Wooden Spaceships was made as a response to one of the oldest plantations of oak trees in Denmark (dating 1700 ca.). The Royal Danish Family planned to grow these trees to produce timber for their fleet, a process arrested by the industrial revolution and its technological shift from timber to metal. Kids today use the area to play and create small vessels out of their imagination.
The work of Daniele Sambo is often looking for a direct exchange of knowledge and dialogue, and the processes are often concerned with how the work interjects into and discusses communities. It looks at the links between monumental and functional properties of objects in the public sphere – with a specific focus in which nature brings people together.

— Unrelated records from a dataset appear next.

(* ===== verification/X86Writer.v ===== *)
(** * The JIT's code writer as a writer of the parser (x86_64.hpp)

    The destructor, which fills in the tables of the module, and the instance of
    [Writer] that makes the parser a compiler to machine code. *)
From S2P Require Import Prelude Allocator Opcodes Types LinearMemory X86 X86Control X86Integer X86Float X86Simd Writers.
Import Op(v128_t).

Module X86Writer.
Import X86 X86Control X86Integer X86Float X86Simd.
Section Writer.
Context `{sys : Sys} `{jit : Jit}.

(** ** The destructor *)

(** [growable_allocator::end_code<true>]; the code is copied to the block that
    [jit_allocator] returns. *)
Definition end_code (code_base : Z) : M Growable.t unit :=
  Growable.end_code code_base;;
  size ← gets Growable._code_size;
  executable_code ← lift (jit_alloc size);
  assertM (mprotect executable_code size PROT_READ_WRITE =? 0) (wasm_bad_alloc "mprotect failed");;
  modify (Growable.set_code (Some (executable_code - arena)) size);;
  modify (Growable.set_offset code_base).

Definition destruct_ (w : t) : M Growable.t unit := fun _ => end_code (_code_segment_base w - arena) (_allocator w).

(** The loops over the elements; a code pointer is an offset from [_code_base]. *)
Definition entry_address (w : t) (m : module) (index : Z) : Z :=
  if index <? Mod.get_functions_total m then
    match nthZ (_function_relocations w) index with
    | Some (Address addr) => addr
    | _ => call_indirect_handler w
    end
  else call_indirect_handler w.
Definition install (w : t) (m : module) : module :=
  if Mod.get_functions_total m <=? Z.of_nat (length (_function_relocations w)) then
    with_elements
      ((fun elem => ElemSegment (es_index elem) (es_offset elem) (es_mode elem)
         ((fun entry => TableEntry (te_type entry) (te_index entry)
             (Pc (entry_address w m (te_index entry) - _code_segment_base w))) <$> es_elems elem))
        <$> elements m) m
  else m.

He has since worked on projects such as ‘Visual Dialogues’, where in January 2017, Daniele Sambo and Christine Goodman began a joint residency at the St Andrews Community Hospital for sixteen weeks they facilitated art workshops at the hospital with patients from ward 1 and ward 2. ‘Door in the Wall’, A series of temporary interventions opening a window into what is normally hidden behind a wall or a closed door. Public places (and even toilets), un-visited or closed to the public, were selected in Portobello and made ‘accessible to the public during Art Walk Porty.